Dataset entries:
(** * traininggov-scraper: the incremental synchronisation pipeline

    A shallow embedding of the TypeScript sources of the scraper
    (autoSync.ts, fetcher.ts, crawler.ts, services/exportService.ts,
    parsers/uocParser.ts, utils/logger.ts, utils/requestUtils.ts) and
    the properties of the planner, the fetch engine, the identifier
    extractor, the record corpus and the document extractor.

    JavaScript strings are sequences of UTF-16 code units; they are
    modelled as [list N], one number per code unit.  [Map] and [Set]
    objects are stdpp finite maps and sets keyed by such strings. *)

From Stdlib Require Import NArith ZArith List Bool Lia String Ascii.
From stdpp Require Import gmap list.

Local Open Scope N_scope.

(* ===================================================================== *)
(** * Part I: the embedding *)
(* ===================================================================== *)

(** ** JavaScript strings *)

Module Js.

(** A string literal of the source, one code unit per character (the
    literals of the source that are written this way are all ASCII). *)
Definition lit (s : string) : list N :=
  List.map N_of_ascii (list_ascii_of_string s).

(** Character classes of the regular expressions: [A-Z], [a-z], [\d],
    [\w], [\s] and [.] (without the [s] flag). *)
Definition isUpper (c : N) : bool := (65 <=? c) && (c <=? 90).
Definition isLower (c : N) : bool := (97 <=? c) && (c <=? 122).
Definition isDigit (c : N) : bool := (48 <=? c) && (c <=? 57).
Definition isUpperOrDigit (c : N) : bool := isUpper c || isDigit c.
Definition isWord (c : N) : bool :=
  isUpper c || isLower c || isDigit c || (c =? 95).

(** WhiteSpace and LineTerminator code units: what [\s] matches and what
    [String.prototype.trim] strips. *)
Definition isLineTerminator (c : N) : bool :=
  (c =? 10) || (c =? 13) || (c =? 8232) || (c =? 8233).
Definition isSpace (c : N) : bool :=
  ((9 <=? c) && (c <=? 13)) || (c =? 32) || (c =? 160) || (c =? 5760)
  || ((8192 <=? c) && (c <=? 8202)) || (c =? 8232) || (c =? 8233)
  || (c =? 8239) || (c =? 8287) || (c =? 12288) || (c =? 65279).
Definition isDot (c : N) : bool := negb (isLineTerminator c).

(** Canonicalize of the [i] flag (no [u] flag): a code unit is compared
    through its upper-case form, and a code unit outside ASCII is never
    identified with an ASCII one; only the ASCII letters matter to the
    patterns of the source, which are all ASCII. *)
Definition canon (c : N) : N := if isLower c then c - 32 else c.

(** [String.prototype.toLowerCase], exact on every code unit whose
    lower-case form has a Basic Latin unit: the letters A-Z, U+212A
    KELVIN SIGN (to k) and U+0130 (to i followed by U+0307).  Every
    other code unit is kept: its lower-case form has no Basic Latin
    unit, and the lower-cased texts are only tested against ASCII words
    ('timeout', 'socket', 'superseded by', 'current', ...), so each test
    comes out as on the JavaScript string. *)
Definition lowerUnits (c : N) : list N :=
  if isUpper c then [c + 32]
  else if c =? 8490 then [107]
  else if c =? 304 then [105; 775]
  else [c].
Definition toLowerCase (s : list N) : list N := flat_map lowerUnits s.
(** X5: with a radius that is not positive the loop does not run: the
    path has no curve, [waveRight] keeps its initial 0, and the path is the
    MoveTo, the two LineTo (the first one at 0 + left) and the ClosePath. *)
Theorem getWaterWavePath_no_curve (radius waterLevel waveLength phase amplitude cx cy : R) :
  radius <= 0 -> 0 < waveLength ->
  let left := leftOf radius waveLength phase cx in
  getWaterWavePath radius waterLevel waveLength phase amplitude cx cy =
  [CmdM left waterLevel;
   CmdL (0 + left) (cy + radius);
   CmdL left (cy + radius);
   CmdZ].
Proof.
  intros Hr Hw left.
  assert (Z.to_nat (curvesOf radius waveLength) = 0%nat) as Hc.
  { unfold curvesOf.
    assert (2 * radius / waveLength * 4 <= 0) as Hle.
    { apply Rmult_le_reg_r with waveLength; [done|].
      replace (2 * radius / waveLength * 4 * waveLength) with (8 * radius)
        by (field; lra). lra. }
    pose proof (Zceil_bound (2 * radius / waveLength * 4)) as [Hb _].
    assert (Zceil (2 * radius / waveLength * 4) < 1)%Z by (apply lt_IZR; lra).
    lia. }
  unfold getWaterWavePath, waveLoop. fold left. rewrite Hc. reflexivity.
Qed.

Lemma getWaterWavePath_no_curve_witness :
  0 <= 0 /\ 0 < 1 /\
  getWaterWavePath 0 1 1 0 1 0 0 =
  [CmdM (leftOf 0 1 0 0) 1; CmdL (0 + leftOf 0 1 0 0) (0 + 0);
   CmdL (leftOf 0 1 0 0) (0 + 0); CmdZ].
Proof.
  assert (0 <= 0) as Hr by lra.
  assert (0 < 1) as Hw by lra.
  split; [exact Hr|]. split; [exact Hw|].
  exact (getWaterWavePath_no_curve 0 1 1 0 1 0 0 Hr Hw).
Defined.

Lemma normalizePhase_in_range p :
  - (2 * PI) <= p <= 0 -> normalizePhase p = p.
Proof.
  intros Hp. unfold normalizePhase.
  rewrite phase_up_ge by lra. apply phase_down_le. lra.
Qed.

(** X6: a phase that already lies between -2π and 0 is left as it is, so
    normalizing twice is normalizing once. *)
Theorem normalizePhase_fixed (phase : R) :
  (- (2 * PI) <= phase <= 0 -> normalizePhase phase = phase) /\
  normalizePhase (normalizePhase phase) = normalizePhase phase.
Proof.
  split; [apply normalizePhase_in_range|].
  apply normalizePhase_in_range, normalizePhase_range.
Qed.

Lemma normalizePhase_fixed_witness :
  - (2 * PI) <= - PI <= 0 /\ normalizePhase (- PI) = - PI.
Proof.
  assert (- (2 * PI) <= - PI <= 0) as H by (pose proof PI_RGT_0; lra).
  split; [exact H|]. exact (proj1 (normalizePhase_fixed (- PI)) H).
Defined.

(** X8: for a positive wave length the phase moves the start of the path
    to the left, by one wave length at most: the path starts between
    cx - radius - waveLength - radius * 2 and cx - radius + 0 - radius * 2,
    and at the latter with the phase 0. *)
Theorem wave_start_range (radius waveLength phase cx : R) :
  0 < waveLength ->
  cx - radius + - waveLength - radius * 2 <= leftOf radius waveLength phase cx /\
  leftOf radius waveLength phase cx <= cx - radius + 0 - radius * 2 /\
  (phase = 0 -> leftOf radius waveLength phase cx = cx - radius + 0 - radius * 2).
Proof.
  intros Hw. pose proof PI_RGT_0 as Hpi.
  pose proof (normalizePhase_range phase) as Hrange.
  unfold leftOf.
  set (t := normalizePhase phase / PI / 2).
  assert (normalizePhase phase = t * PI * 2) as Ht by (unfold t; field; lra).
  assert (-1 <= t <= 0) as Hb by (split; nra).
  split; [nra|]. split; [nra|].
  intros ->. unfold t. rewrite normalizePhase_0. f_equal. f_equal.
  unfold Rdiv. lra.
Qed.

Lemma wave_start_range_witness :
  0 < 4 /\
  0 - 1 + - 4 - 1 * 2 <= leftOf 1 4 1 0 /\
  leftOf 1 4 1 0 <= 0 - 1 + 0 - 1 * 2.
Proof.
  assert (0 < 4) as Hw by lra.
  split; [exact Hw|].
  destruct (wave_start_range 1 4 1 0 Hw) as (Hlo & Hhi & _).
  split; [exact Hlo | exact Hhi].
Defined.

Lemma odd_stage (c : nat) :
  Nat.odd c = true -> (c mod 4 = 1 \/ c mod 4 = 3)%nat.
Proof.
  intros Hodd. apply Nat.odd_spec in Hodd. destruct Hodd as [k Hk].
  pose proof (Nat.mod_upper_bound c 4). pose proof (Nat.div_mod_eq c 4). lia.
Qed.

Lemma curveCommand_odd_end waveLength amplitude left waterLevel c :
  Nat.odd c = true ->
  exists x1 y1 x2 y2 x,
    curveCommand waveLength amplitude left waterLevel c =
    CmdC x1 y1 x2 y2 x waterLevel.
Proof.
  intros Hodd. unfold curveCommand.
  destruct (odd_stage c Hodd) as [-> | ->]; simpl;
    replace (- 0 + waterLevel) with waterLevel by lra; eauto 6.
Qed.

(** X9: for a positive radius and wave length the last curve of the path
    ends at the height of the water level, the height the path started
    from: the wave is made of whole half periods. *)
Theorem wave_ends_at_water_level
  (radius waterLevel waveLength phase amplitude cx cy : R) :
  0 < radius -> 0 < waveLength ->
  exists left cs x1 y1 x2 y2 x l1 l2,
    getWaterWavePath radius waterLevel waveLength phase amplitude cx cy =
    CmdM left waterLevel :: cs ++
      [CmdC x1 y1 x2 y2 x waterLevel; l1; l2; CmdZ].
Proof.
  intros Hr Hw.
  pose proof (curvesOf_pos radius waveLength Hr Hw) as Hc.
  rewrite getWaterWavePath_eq.
  set (left := leftOf radius waveLength phase cx).
  assert (exists n, Z.to_nat (curvesOf radius waveLength) = S n /\ Nat.odd n = true)
    as (n & -> & Hodd).
  { unfold curvesOf.
    exists (2 * Z.to_nat (Zceil (2 * radius / waveLength * 4) - 1) + 1)%nat.
    split; [lia|]. rewrite Nat.odd_add, Nat.odd_mul. reflexivity. }
  rewrite seq_S, map_app. simpl.
  destruct (curveCommand_odd_end waveLength amplitude left waterLevel n Hodd)
    as (x1 & y1 & x2 & y2 & x & ->).
  eexists left, _, x1, y1, x2, y2, x, _, _.
  rewrite <- app_assoc. reflexivity.
Qed.

Lemma wave_ends_at_water_level_witness :
  0 < 1 /\ 0 < 8 /\
  exists left cs x1 y1 x2 y2 x l1 l2,
    getWaterWavePath 1 5 8 0 1 0 0 =
    CmdM left 5 :: cs ++ [CmdC x1 y1 x2 y2 x 5; l1; l2; CmdZ].
Proof.
  assert (0 < 1) as Hr by lra.
  assert (0 < 8) as Hw by lra.
  split; [exact Hr|]. split; [exact Hw|].
  exact (wave_ends_at_water_level 1 5 8 0 1 0 0 Hr Hw).
Defined.

End WaveMore.

(** ** More on the style resolvers *)

Section StyleMore.
Import Style Gauge.
Local Open Scope R_scope.

(** X11: the attributes of the waves always have an opacity, and with a
    truthy color they always have a truthy fill: the fill of the style
    when that is truthy, the color otherwise. *)
Theorem getFillAttrs_filled (cfg : Cfg) :
  is_Some (getFillAttrs cfg !! "opacity"%string) /\
  (truthy (color cfg) = true ->
   truthy (get (getFillAttrs cfg) "fill") = true).
Proof.
  unfold getFillAttrs.
  set (merged := spread {[ "opacity"%string := JNum 1 ]} (style cfg)).
  assert (is_Some (merged !! "opacity"%string)) as Hop.
  { unfold merged, spread. destruct (style cfg) as [st|].
    - apply lookup_union_is_Some. right. by eexists.
    - by eexists. }
  split.
  - destruct (truthy (color cfg) && negb (truthy (get merged "fill"))); [|done].
    by rewrite lookup_insert_ne.
  - intros Hc. rewrite Hc. simpl.
    destruct (truthy (get merged "fill")) eqn:Hf; simpl; [done|].
    unfold get. by rewrite lookup_insert_eq.
Qed.

Lemma getFillAttrs_filled_witness :
  truthy (JStr "#f00") = true /\
  truthy (get (getFillAttrs {| style := Some {[ "fill"%string := JNull ]};
                               color := JStr "#f00"; opacity := JUndefined;
                               customInfo := None; points := [] |}) "fill") = true.
Proof.
  split; [reflexivity|].
  apply (proj2 (getFillAttrs_filled
                  {| style := Some {[ "fill"%string := JNull ]};
                     color := JStr "#f00"; opacity := JUndefined;
                     customInfo := None; points := [] |})).
  reflexivity.
Defined.

Local Abbreviation ringDefaults :=
  (list_to_map [("fill"%string, JStr "#fff");
                ("fillOpacity"%string, JNum 0);
                ("lineWidth"%string, JNum 2)] : obj).

Lemma ringBase_eq : mix1 ∅ (Some ringDefaults) = ringDefaults.
Proof.
  unfold mix1. rewrite (right_id_L ∅ (∪)). apply map_filter_id.
  intros i x H. apply elem_of_list_to_map_2 in H.
  rewrite !elem_of_cons, elem_of_nil in H.
  destruct H as [[= -> ->] | [[= -> ->] | [[= -> ->] | []]]]; by split.
Qed.

(** The stroke of the ring, from the attributes [mix] returns. *)
Lemma getLineAttrs_stroke_lookup (cfg : Cfg) :
  let attrs := mix1 ringDefaults (style cfg) in
  getLineAttrs cfg !! "stroke"%string =
  if truthy (color cfg) && negb (truthy (get attrs "stroke"))
  then Some (color cfg) else attrs !! "stroke"%string.
Proof.
  intros attrs. unfold getLineAttrs, mix. rewrite ringBase_eq. fold attrs.
  destruct (isNumber (opacity cfg)).
  - rewrite !lookup_insert_ne by done.
    destruct (truthy (color cfg) && negb (truthy (get attrs "stroke")));
      [apply lookup_insert_eq | done].
  - destruct (truthy (color cfg) && negb (truthy (get attrs "stroke")));
      [apply lookup_insert_eq | done].
Qed.

(** X12: the stroke of the ring is the stroke of the style when that is
    truthy; otherwise it is the color when the color is truthy; and with
    neither a stroke in the style nor a truthy color the ring has no
    stroke. *)
Theorem getLineAttrs_stroke (cfg : Cfg) :
  (forall st v, style cfg = Some st -> st !! "stroke"%string = Some v ->
     truthy v = true -> getLineAttrs cfg !! "stroke"%string = Some v) /\
  (truthy (color cfg) = true ->
   (forall st v, style cfg = Some st -> st !! "stroke"%string = Some v ->
      truthy v = false) ->
   getLineAttrs cfg !! "stroke"%string = Some (color cfg)) /\
  (truthy (color cfg) = false ->
   (forall st, style cfg = Some st -> st !! "stroke"%string = None) ->
   getLineAttrs cfg !! "stroke"%string = None).
Proof.
  pose proof (getLineAttrs_stroke_lookup cfg) as Hlook. cbv zeta in Hlook.
  assert (ringDefaults !! "stroke"%string = None) as Hnone by reflexivity.
  split; [|split].
  - intros st v Hst Hk Hv. rewrite Hlook, Hst.
    assert (mix1 ringDefaults (Some st) !! "stroke"%string = Some v) as Hm
      by (apply mix1_lookup_src; [done | by apply truthy_defined | done]).
    unfold get. rewrite Hm. simpl. by rewrite Hv, andb_false_r.
  - intros Hc Hst. rewrite Hlook, Hc. simpl.
    destruct (truthy (get _ "stroke")) eqn:Hf; simpl; [|done].
    exfalso. unfold get in Hf.
    destruct (style cfg) as [st|] eqn:Hs.
    + destruct (st !! "stroke"%string) as [v|] eqn:Hk.
      * assert (v = JUndefined \/ v <> JUndefined) as [-> | Hv]
          by (destruct v; (by left) || (by right)).
        -- rewrite mix1_lookup_dist, Hnone in Hf; [discriminate|].
           intros st' v' [= <-] Hk'. congruence.
        -- rewrite (mix1_lookup_src _ st _ v) in Hf by done.
           simpl in Hf. rewrite (Hst st v) in Hf; done.
      * rewrite mix1_lookup_dist, Hnone in Hf; [discriminate|].
        intros st' v' [= <-] Hk'. congruence.
    + unfold mix1 in Hf. rewrite Hnone in Hf. discriminate.
  - intros Hc Hst. rewrite Hlook, Hc. simpl.
    rewrite mix1_lookup_dist; [exact Hnone|].
    intros st v Hs Hk. rewrite (Hst st Hs) in Hk. discriminate.
Qed.

Lemma getLineAttrs_stroke_witness :
  truthy (JStr "#f00") = true /\
  getLineAttrs {| style := Some {[ "stroke"%string := JStr "" ]};
                  color := JStr "#f00"; opacity := JUndefined;
                  customInfo := None; points := [] |} !! "stroke"%string =
  Some (JStr "#f00").
Proof.
  split; [reflexivity|].
  apply (proj1 (proj2 (getLineAttrs_stroke
                  {| style := Some {[ "stroke"%string := JStr "" ]};
                     color := JStr "#f00"; opacity := JUndefined;
                     customInfo := None; points := [] |}))); [reflexivity|].
  simpl. intros st v [= <-] Hk.
  apply lookup_singleton_Some in Hk. destruct Hk as [_ <-]. reflexivity.
Defined.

▶ _WORK REQUEST_: All lines above with the word "scraper" need to be reported.

▶ _RESPONSE TO THE EXERCISE_:
(** * traininggov-scraper: the incremental synchronisation pipeline
    A shallow embedding of the TypeScript sources of the scraper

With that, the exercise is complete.